===== Records shown =====

(** Everything [pdma_start] does, on every branch: the result, the channel and
    the exact sequence of hardware accesses. *)
Lemma pdma_start_runs ch src dst cnt c pr p uc wb w :
  ch < 8 → chan_at ch c p →
  ∃ w' v v' fl, runs (pdma_start ch src dst cnt) (Sys pr p uc wb w)
    (op_start src dst cnt c).1
    (Sys pr (set_chan ch (op_start src dst cnt c).2 p) uc wb w') ∧
    ∀ trace, Traced trace → trace w' = trace w ++ [EvLock pdma_lock] ++
      (if in_use c then
         [EvWrite (pdma_chan_control (pd_regs p) ch) (v ||| PDMA_CONTROL_PAUSE)] ++
         start_writes (pd_regs p) ch src dst cnt c ++
         [EvWrite (pdma_chan_control (pd_regs p) ch) (v' &&& ~: PDMA_CONTROL_PAUSE)]
       else []) ++ [EvUnlock pdma_lock fl].
Proof.
  intros Hch Hc. unfold pdma_start, op_start.
  destruct (8 <=? ch) eqn:E8; [lia |].
  destruct (in_use c) eqn:Hu; unfold in_use in Hu.
  2: { eexists _, 0, 0, _. split.
    - eapply runs_eq; [| done |].
      + runs_step. runs_step. rewrite Hu. runs_tac.
      + by rewrite set_chan_id.
    - intros ??. autorewrite with trace. by rewrite <- app_assoc. }
  set (base := pd_regs p).
  set (fl := (k_spin_lock_irqsave pdma_lock w).1).
  set (w1 := (k_spin_lock_irqsave pdma_lock w).2).
  set (v := (k_readl (pdma_chan_control base ch) w1).1).
  set (w2 := k_writel (pdma_chan_control base ch) (v ||| PDMA_CONTROL_PAUSE)
    (k_readl (pdma_chan_control base ch) w1).2).
  assert (∃ w3, runs (if negb (stopped (pc_buf_a c)) && negb (stopped (pc_buf_b c))
      then mret (- EBUSY) else pdma_start_load base ch src dst cnt c)
      (Sys pr p uc wb w2) (chan_start src dst cnt c).1
      (Sys pr (set_chan ch (chan_start src dst cnt c).2 p) uc wb w3) ∧
      ∀ trace, Traced trace → trace w3 = trace w2 ++ start_writes base ch src dst cnt c)
    as (w3 & Hr & Ht).
  { destruct (negb _ && negb _) eqn:Eb; [| by apply pdma_start_load_runs].
    exists w2. unfold chan_start, start_writes, takes_a, takes_b.
    apply andb_prop in Eb as [->%negb_true_iff ->%negb_true_iff].
    rewrite !andb_false_r. cbn. rewrite set_chan_id by done.
    split; [done | intros; by rewrite app_nil_r]. }
  eexists _, v, _, fl. split.
  - eapply runs_eq; [| done | done].
    runs_step. runs_step. rewrite Hu. runs_step. runs_step.
    eapply runs_bind; [apply Hr |]. runs_tac.
  - intros ??. autorewrite with trace. rewrite Ht by done. subst w2 w1.
    autorewrite with trace. by rewrite <- !app_assoc.
Qed.

Lemma pdma_buffers_available_runs ch c pr p uc wb w :
  ch < 8 → chan_at ch c p →
  ∃ w', runs (pdma_buffers_available ch) (Sys pr p uc wb w) (op_available c).1
    (Sys pr (set_chan ch (op_available c).2 p) uc wb w').
Proof.
  intros Hch Hc. unfold pdma_buffers_available, op_available.
  destruct (8 <=? ch) eqn:E8; [lia |].
  destruct (in_use c) eqn:Hu; unfold in_use in Hu.
  2: { eexists. eapply runs_eq; [| done | by rewrite set_chan_id].
    runs_step. runs_step. rewrite Hu. runs_tac. }
  unfold chan_armed, chan_available. destruct (chan_arms c) eqn:Ha; unfold chan_arms in Ha.
  all: eexists; eapply runs_eq;
    [ runs_step; runs_step; rewrite Hu; runs_step; runs_step; rewrite Ha; runs_tac
    | by destruct (stopped (pc_buf_a c)), (stopped (pc_buf_b c))
    | first [done | by rewrite set_chan_id] ].
Qed.

Lemma pdma_clear_runs ch c pr p uc wb w :
  ch < 8 → chan_at ch c p →
  ∃ w', runs (pdma_clear ch) (Sys pr p uc wb w) ()
    (Sys pr (set_chan ch (chan_cleared (pdma_ping_pong pr) c) p) uc wb w').
Proof.
  intros Hch Hc. unfold pdma_clear. destruct (8 <=? ch) eqn:E8; [lia |].
  eexists. eapply runs_eq; [runs_tac | done | by rewrite !set_chan_set].
Qed.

=====

Exercise details:
Every line above from the line with "apply andb_prop in" to the line with "- intros ??. autorewrite with trace. rewrite", inclusive, must be returned exactly; no other line belongs in the reply.

Reply:
    apply andb_prop in Eb as [->%negb_true_iff ->%negb_true_iff].
    rewrite !andb_false_r. cbn. rewrite set_chan_id by done.
    split; [done | intros; by rewrite app_nil_r]. }
  eexists _, v, _, fl. split.
  - eapply runs_eq; [| done | done].
    runs_step. runs_step. rewrite Hu. runs_step. runs_step.
    eapply runs_bind; [apply Hr |]. runs_tac.
  - intros ??. autorewrite with trace. rewrite Ht by done. subst w2 w1.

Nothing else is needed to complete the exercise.